Elle a commencé en bas, en ramassant les cendriers, en amenant le pain et les olives. La Corrida, le restaurant qu’elle dirige aujourd’hui, Malika l’a toujours connu. Son petit coin d’Andalousie, vestige des ancienns arènes de Casablanca gérées à l’époque par ses parents adoptifs, elle le protège plus que tout au monde. Un restaurant devenu musée où s’entassent banderilles, capes de grands matadors, et têtes de taureaux qui lorgent sur votre paëlla. Ambiance.
« J’ai été adopté à 7 ans », commence-t-elle. « J’ai fait un peu de tout. Enfin d’abord, je suis allée à l’école, mais pas longtemps. Jusqu’à 16 ans, peut-être. Je n’aimais pas ça. Je voulais travailler. » Sa mère adoptive aura entendu le message, et la prendra ensuite à son service, ce qui ne l’empêchera pas de voyager. La France, surtout. « Je faisais les vendanges tous les étés, en Touraine, à Bordeaux. Une fois, je n’ai pas voulu être payé. Je suis comme ça, c’était pour donner un coup de main. » Puis elle rentrait, aider sa mère, Solange. Une grande dame, la Solange, amie du Roi Hassan II, qu’elle a rencontré la première fois en lui tapant sur l’épaule. « Qu’est-ce que vous croyez », lui a-t-elle dit comme introduction, alors que le souverain s’étonnait de la présence de nombreux jambons pendus au mur.

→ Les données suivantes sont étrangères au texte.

Section copy.
Context {root1 root2 : Z} {T1 T0 : ptmap} {l0 : list Z} {U1 U0 : umap} {s0 : machine} {sz : Z}.
Context (Hold : uvm_inv s0 root1 T1 l0 U1) (Hnew : uvm_inv s0 root2 T0 l0 U0) (Hap : apart T1 U1 T0 l0 U0).
Context (Hsz : 0 ≤ sz ≤ MAXVA - PGSIZE) (Hcov : ∀ vpn, 0 ≤ vpn < npages sz → is_Some (U1 !! vpn)).
Context (Hnone : ∀ vpn, 0 ≤ vpn → U0 !! vpn = None).
Context (Hinval : ∀ va, 0 ≤ va / PGSIZE < npages sz → Z.land (pte_of (mem s0) T0 va) PTE_V = 0).

Abbreviation copying v := (grown (page_perm s0 T1) (page_byte s0 U1) root2 0 v s0 T0 l0 U0).

(** A fresh page with the contents of the parent's page. *)
Lemma copy_page v s T p l U pa s1 :
  copying v s T (p :: l) U → U1 !! v = Some pa →
  kmem_inv s1 l → mem_eq_on (λ x, ¬ in_page p x) (mem s) (mem s1) →
  let s2 := set_mem (memmove (mem s1) p pa PGSIZE) s1 in
  kmem_inv s2 l ∧ mem_eq_on (λ x, ¬ in_page p x) (mem s) (mem s2) ∧
  (∀ x, in_page p x → load8 (mem s2) x = page_byte s0 U1 v (x - p)).
Proof.
  intros Hgr E Hk1 Hfr1 s2. pose proof (gr_inv _ _ _ _ _ _ _ _ _ _ _ _ _ Hgr) as Hinv.
  destruct (other_kept s0 root1 T1 U1 s root2 T0 l0 U0 T (p :: l) U Hold Hap Hnew Hinv (gr_step _ _ _ _ _ _ _ _ _ _ _ _ _ Hgr))
    as (Hold' & Hkeep & _).
  assert (page_ok p ∧ p ∉ l) as [Hp Hnin] by (destruct Hinv as [[[_ [? _]%Forall_cons [? _]%NoDup_cons] _ _] _ _ _]; done).
  assert (page_ok pa ∧ pa ≠ p) as [Hpa Hne].
  { split; [by apply (uvm_leaf _ _ _ _ _ Hold) in E as (_ & ? & _)|]. intros ->.
    destruct (uvm_sep _ _ _ _ _ Hold' _ _ E) as [Hni _]. set_solver. }
  assert (mem_eq_on (λ x, ¬ in_page p x) (mem s1) (mem s2)) as Hfr2.
  { intros x Hx. simpl. by rewrite load8_memmove_out. }
  split_and!.
  - apply kmem_inv_ext; [done|]. intros q Hq x Hx. apply Hfr2. intros Hx'.
    assert (page_ok q) by (eapply elem_page_ok; [apply Hk1|done]). assert (p = q) by (by eapply in_page_unique). set_solver.
  - intros x Hx. rewrite Hfr1 by done. by apply Hfr2.
  - intros x Hx. simpl. rewrite load8_memmove by done. unfold in_page in Hx.
    destruct (Z.leb_spec p x), (Z.ltb_spec x (p + PGSIZE)); try lia. simpl. unfold page_byte. rewrite E.
    assert (in_page pa (pa + (x - p))) as Hin by (unfold in_page; lia).
    rewrite <-Hfr1 by (intros Hx'; by destruct Hne; eapply in_page_unique). symmetry. by apply (Hkeep v pa E).
Qed.

Lemma wp_uvmcopy_loop n fuel v s T l U (Q : Z → machine → Prop) :
  copying v s T l U → 0 ≤ v → v + Z.of_nat n = npages sz → (n < fuel)%nat →
  (∀ s' T' l' U', copying (npages sz) s' T' l' U' → Q 0 s') →
  (∀ s' T' l', restored root2 0 (npages sz) s0 T0 l0 U0 s' T' l' → Q (-1) s') →
  wp (uvmcopy_loop fuel root1 root2 (v * PGSIZE) sz) Q s.
Proof.
  revert fuel v s T l U. induction n as [|n IH]; intros [|fuel] v s T l U Hgr Hv Hn Hf HQ1 HQ2; try lia; cbn [uvmcopy_loop];
    pose proof (npages_mul sz) as Enp;
    (assert (MAXVA < 2 ^ 63) as HM by done);
    (assert (sz ≤ PGROUNDUP sz < sz + PGSIZE) as Hge by (apply PGROUNDUP_ge; unfold PGSIZE in *; lia));
    (assert (0 ≤ npages sz ∧ PGROUNDUP sz ≤ MAXVA) as Hnb by (apply npages_bound; unfold PGSIZE in *; lia)).
  { destruct (Z.ltb_spec (v * PGSIZE) sz); [unfold PGSIZE in *; lia|]. apply wp_ret. eapply HQ1.
    replace (npages sz) with v by lia. done. }
  assert (v < npages sz) by lia. destruct (Z.ltb_spec (v * PGSIZE) sz); [|unfold PGSIZE in *; lia].
  assert (v * PGSIZE + PGSIZE ≤ MAXVA) by (unfold PGSIZE in *; lia).
  pose proof (gr_inv _ _ _ _ _ _ _ _ _ _ _ _ _ Hgr) as Hinv.
  destruct (other_kept s0 root1 T1 U1 s root2 T0 l0 U0 T l U Hold Hap Hnew Hinv (gr_step _ _ _ _ _ _ _ _ _ _ _ _ _ Hgr))
    as (Hold' & Hkeep & Hpte1).
  destruct (Hcov v) as [pa E]; [lia|]. destruct (uvm_leaf _ _ _ _ _ Hold' _ _ E) as (_ & _ & HV & _ & HPA).
  destruct (page_perm_ok _ _ _ _ _ _ _ Hold E) as [Hperm Hleaf].
  assert (is_Some (T1 !! (0, vkey 0 (v * PGSIZE)))) as Hs by (by eapply valid_is_Some).
  pose proof (vm_pt _ _ _ _ (uvm_vm _ _ _ _ _ Hold')) as Hpt1.
  wp_step. eapply wp_of_eq; [eapply walk_noalloc; [exact Hpt1|unfold PGSIZE in *; lia]|].
  rewrite (proj2 (Z.eqb_neq _ _) (slot_of_nonzero Hpt1 _ Hs)).
  unfold read64. wp_run. rewrite (load64_slot_of (v * PGSIZE)) by done.
  rewrite (proj2 (Z.eqb_neq _ _) HV), HPA. replace (PTE_FLAGS (pte_of (mem s) T1 (v * PGSIZE))) with (page_perm s0 T1 v)
    by (unfold page_perm; by rewrite Hpte1).
  wp_step. destruct l as [|p l].
  { eapply wp_of_eq; [apply kalloc_nil, Hinv|]. simpl. eapply wp_uvmcopy_undo; [exact Hgr|..]; eauto; unfold PGSIZE in *; lia. }
  eapply wp_kalloc_cons; [apply Hinv|]. intros s1 Hk1 Hfr1 _.
  destruct (copy_page v s T p l U pa s1 Hgr E Hk1 Hfr1) as (Hk2 & Hfr2 & Hz). set (s2 := set_mem _ s1) in *.
  destruct (uvm_take_page _ _ _ _ _ _ _ Hinv Hk2 Hfr2) as (Hinv2 & Hp & Hnin & Hown & Hmp & Hpte2).
  rewrite (proj2 (Z.eqb_neq p 0)) by (by apply page_ok_nonzero). unfold do_mem. wp_run. fold s2.
  assert (Z.land (pte_of (mem s2) T (v * PGSIZE)) PTE_V = 0) as Hv0.
  { rewrite Hpte2, (gr_pte _ _ _ _ _ _ _ _ _ _ _ _ _ Hgr), Hinval; rewrite ?Z.div_mul by done; lia || done. }
  eapply wp_mappages_one; [apply Hinv2|unfold PGSIZE in *; lia|by apply Z.mod_mul|done|done|by apply page_ok_pa_ok|done|..].
  - intros s3 T3 Hvm3 Hext3 Hpte3. simpl. wp_step. eapply wp_kfree; [apply Hvm3|done|set_solver|]. intros s4 Hk4 Hfr4.
    destruct (uvm_return_page s root2 T p l U s2 s3 T3 s4) as (Hinv4 & Hstep4 & Hpte4); try done.
    eapply (wp_uvmcopy_undo _ _ _ _ _ s0 T0 l0 U0 s4 T3 [p] U); eauto; [|unfold PGSIZE in *; lia..].
    eapply (grown_step _ _ _ _ _ s0 T0 l0 U0 s T (p :: l) U s4 T3 [p]); try done. intros va. by rewrite Hpte4, Hpte2.
  - intros s3 T3 l3 Hvm3 Hext3 Hpte3. simpl. rewrite u64_small by (unfold PGSIZE in *; lia).
    replace (v * PGSIZE + PGSIZE) with ((v + 1) * PGSIZE) by lia.
    eapply (IH _ _ s3 T3 l3 (<[v := p]> U)); eauto; [|lia..].
    eapply (grown_add _ _ _ _ _ _ _ _ _ s T p l U s2); [exact Hgr|done|done|lia| |by apply Hnone|by apply Hnone|done..|].
    + change (MAXVA / PGSIZE) with (2 ^ 26). change MAXVA with (2 ^ 38) in *. unfold PGSIZE in *. lia.
    + intros va. rewrite Hpte3, Z.div_mul by done. done.
Qed.

End copy.

(** * Properties *)

(** C12: [uvmcopy], for an address space with at least the pages below [sz] and
    an empty one with page-table pages of its own.  It terminates without
    panicking.  Either it returns 0, and every page below [sz] of the new address
    space is a page of its own with the parent's contents and permissions; or
    (out of memory) it returns -1, and the new address space has no user pages and
    all pages are back on the free list.  In both cases the old address space and
    its contents are unchanged, and the pages of the new one and the free list
    together are those there were before. *)
Theorem uvmcopy_copies_or_undoes root1 root2 sz s T1 T0 l U1 U0 :
  uvm_inv s root1 T1 l U1 → uvm_inv s root2 T0 l U0 → apart T1 U1 T0 l U0 →
  0 ≤ sz ≤ TRAPFRAME → (∀ vpn, 0 ≤ vpn < npages sz → is_Some (U1 !! vpn)) →
  (∀ vpn, 0 ≤ vpn → U0 !! vpn = None) →
  (∀ va, 0 ≤ va / PGSIZE < npages sz → Z.land (pte_of (mem s) T0 va) PTE_V = 0) →
  ∃ r s' T' l' U', uvmcopy root1 root2 sz s = Ret r s' ∧
    uvm_inv s' root2 T' l' U' ∧ (∀ pa, foot T' l' U' pa ↔ foot T0 l U0 pa) ∧
    uvm_inv s' root1 T1 l' U1 ∧
    (∀ vpn pa, U1 !! vpn = Some pa → mem_eq_on (in_page pa) (mem s) (mem s')) ∧
    (r = 0 ∧ (∀ vpn pa, 0 ≤ vpn < npages sz → U1 !! vpn = Some pa → ∃ pa', U' !! vpn = Some pa' ∧
        pte_of (mem s') T' (vpn * PGSIZE) = leaf_pte pa' (PTE_FLAGS (pte_of (mem s) T1 (vpn * PGSIZE))) ∧
        ∀ i, 0 ≤ i < PGSIZE → load8 (mem s') (pa' + i) = load8 (mem s) (pa + i)) ∨
     r = -1 ∧ U' = U0 ∧ ∀ va, 0 ≤ va / PGSIZE < npages sz → Z.land (pte_of (mem s') T' va) PTE_V = 0).
Proof.
  intros Hold Hnew Hap Hsz Hcov Hnone Hinval. assert (TRAPFRAME ≤ MAXVA - PGSIZE) by done. assert (0 ≤ sz ≤ MAXVA - PGSIZE) as Hsz' by lia.
  assert (wp (uvmcopy root1 root2 sz) (λ r s',
    r = 0 ∧ (∃ T' l' U', grown (page_perm s T1) (page_byte s U1) root2 0 (npages sz) s T0 l U0 s' T' l' U') ∨
    r = -1 ∧ ∃ T' l', restored root2 0 (npages sz) s T0 l U0 s' T' l') s) as Hwp.
  { unfold uvmcopy. assert (0 ≤ npages sz ∧ PGROUNDUP sz ≤ MAXVA) as [? ?] by (apply npages_bound; unfold PGSIZE in *; lia).
    assert (MAXVA < 2 ^ 63) by done.
    assert (sz ≤ PGROUNDUP sz < sz + PGSIZE) as Hge by (apply PGROUNDUP_ge; unfold PGSIZE in *; lia). pose proof (npages_mul sz).
    change (uvmcopy_loop ?f root1 root2 0 sz) with (uvmcopy_loop f root1 root2 (0 * PGSIZE) sz). eapply (wp_uvmcopy_loop Hold Hnew Hap Hsz' Hcov Hnone Hinval (Z.to_nat (npages sz)));
      [by apply grown_refl|lia|lia| | |].
    - apply Nat2Z.inj_lt. unfold PGSIZE in *. assert (sz < (sz / 4096 + 1) * 4096) by dlia. assert (0 ≤ sz / 4096) by dlia. lia.
    - intros s' T' l' U' Hg. left. eauto.
    - intros s' T' l' Hr. right. eauto. }
  apply wp_inv in Hwp as (r & s' & E & [[-> (T' & l' & U' & Hg)]|[-> (T' & l' & Hr)]]).
  - pose proof Hg as [Hinv Hstep _ Hpages _]. exists 0, s', T', l', U'.
    destruct (other_kept s root1 T1 U1 s' root2 T0 l U0 T' l' U' Hold Hap Hnew Hinv Hstep) as (Hold' & Hkeep & _).
    split_and!; try done; [apply Hstep|]. left. split; [done|]. intros vpn pa Hv E1. destruct (Hpages vpn Hv) as (pa' & E' & Ep & Hb).
    exists pa'. split_and!; try done. intros i Hi. rewrite Hb by (unfold in_page; lia). unfold page_byte. rewrite E1.
    do 2 f_equal. lia.
  - pose proof Hr as [Hinv Hstep _ Hno]. exists (-1), s', T', l', U0.
    destruct (other_kept s root1 T1 U1 s' root2 T0 l U0 T' l' U0 Hold Hap Hnew Hinv Hstep) as (Hold' & Hkeep & _).
    split_and!; try done; [apply Hstep|]. right. done.
Qed.

End UvmCopy.

(** ** An example: the address space of Uvm.v, an empty one, and three free pages *)

Definition ex_root2 : Z := ex_page + 5 * PGSIZE.
Definition ex_free1 : Z := ex_page + 6 * PGSIZE.
Definition ex_free2 : Z := ex_page + 7 * PGSIZE.
Definition ex_two : machine := Machine (store64 (store64 (mem ex_space) ex_free ex_free1) ex_free1 ex_free2) ex_free.
Definition ex_T2 : ptmap := {[ (2, 0) := ex_root2 ]}.
Definition ex_frees : list Z := [ex_free; ex_free1; ex_free2].

Lemma ex_two_page pa : page_ok pa → pa ≠ ex_free → pa ≠ ex_free1 → mem_eq_on (in_page pa) (mem ex_space) (mem ex_two).
Proof.
  intros [Hpa _] H1 H2 x Hx. unfold ex_two. cbn [mem]. unfold in_page, ex_free, ex_free1, ex_page, KERNBASE, PGSIZE in *.
  rewrite !load8_store64_ne by dlia. done.
Qed.

Lemma ex_two_kmem : kmem_inv ex_two ex_frees.
Proof.
  split.
  - by vm_compute.
  - repeat constructor; vm_compute; intuition congruence.
  - apply (bool_decide_unpack _). by vm_compute.
Qed.

Lemma ex_two_old : uvm_inv ex_two ex_page ex_T ex_frees ex_U.
Proof.
  destruct ex_pages_ok as (? & ? & ? & ? & ?).
  assert (∀ pa, owns ex_T pa → pa = ex_page ∨ pa = ex_l1 ∨ pa = ex_l0) as Ho by (intros pa [[l p] [_ Hc]%ex_T_Some]; naive_solver).
  assert (∀ pa, pa = ex_page ∨ pa = ex_l1 ∨ pa = ex_l0 ∨ pa = ex_user → pa ∉ ex_frees) as Hn.
  { intros pa Hpa. unfold ex_frees. rewrite !not_elem_of_cons. unfold ex_free, ex_free1, ex_free2, ex_l1, ex_l0, ex_user, PGSIZE in *.
    split_and!; [lia|lia|lia|apply not_elem_of_nil]. }
  assert (∀ pa, owns ex_T pa → mem_eq_on (in_page pa) (mem ex_space) (mem ex_two)) as Hm.
  { intros pa Hpa%Ho. apply ex_two_page; [naive_solver|..]; unfold ex_free, ex_free1, ex_l1, ex_l0, PGSIZE in *; lia. }
  split; [split; [apply ex_two_kmem|by eapply pt_inv_frame; [apply ex_pt_inv|]|intros pa Hpa%Ho; apply Hn; naive_solver]|..].
  - intros vpn pa [-> ->]%ex_U_Some. rewrite (pte_of_frame (m := mem ex_space)) by done. by split_and!.
  - intros v1 v2 pa [-> _]%ex_U_Some [-> _]%ex_U_Some. done.
  - intros vpn pa [-> ->]%ex_U_Some. split; [apply Hn; auto|]. intros Hc%Ho. unfold ex_l1, ex_l0, ex_user, PGSIZE in *. lia.
Qed.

« J’adorais le crane de Bernard Blier »

Son père adoptif, en revanche, ce n’est qu’un nom. Un souvenir flou. Une fierté. « J’étais petite quand il a été tué dans l’attentat de Skhirat qui visait le roi, en 1971. Il organisait la réception. J’étais là, ma mère aussi. » Vincente était traiteur du roi, lui organisait son anniversaire. Malika sourit. Elle ne s’éternise pas sur son passé, ses difficultés, son « vrai père », dont elle s’est occupée jusqu’à la mort, alors qu’elle vivait déjà chez ses parents adoptifs. Et Solange, justement, dont elle a aussi tenu la main durant les derniers jours. Les fissures se lisent dans ses yeux pétillants, qui se voilent, un instant, de regrets et de souvenirs. Puis le sourire revient. Elle enchaîne les souvenirs. « J’adorais Bernard Blier, le cinéaste, il venait souvent. En fait, j’adorais son crane brillant, vous auriez vu comme il briait, je pouvais rester des minutes entières à le regarder. Solange venait me tirer par le bras pour que j’arrête de l’importuner. » Et Joséphine Baker ? « Oh, elle, elle était très snob. Ma mère adoptive avait appris à une fille à chaner « j’ai deux amours, mon pays et Paris ». Ca ne plaisait pas à Joséphine. Pas du tout. »

« Je chantais pour faire fuir un client »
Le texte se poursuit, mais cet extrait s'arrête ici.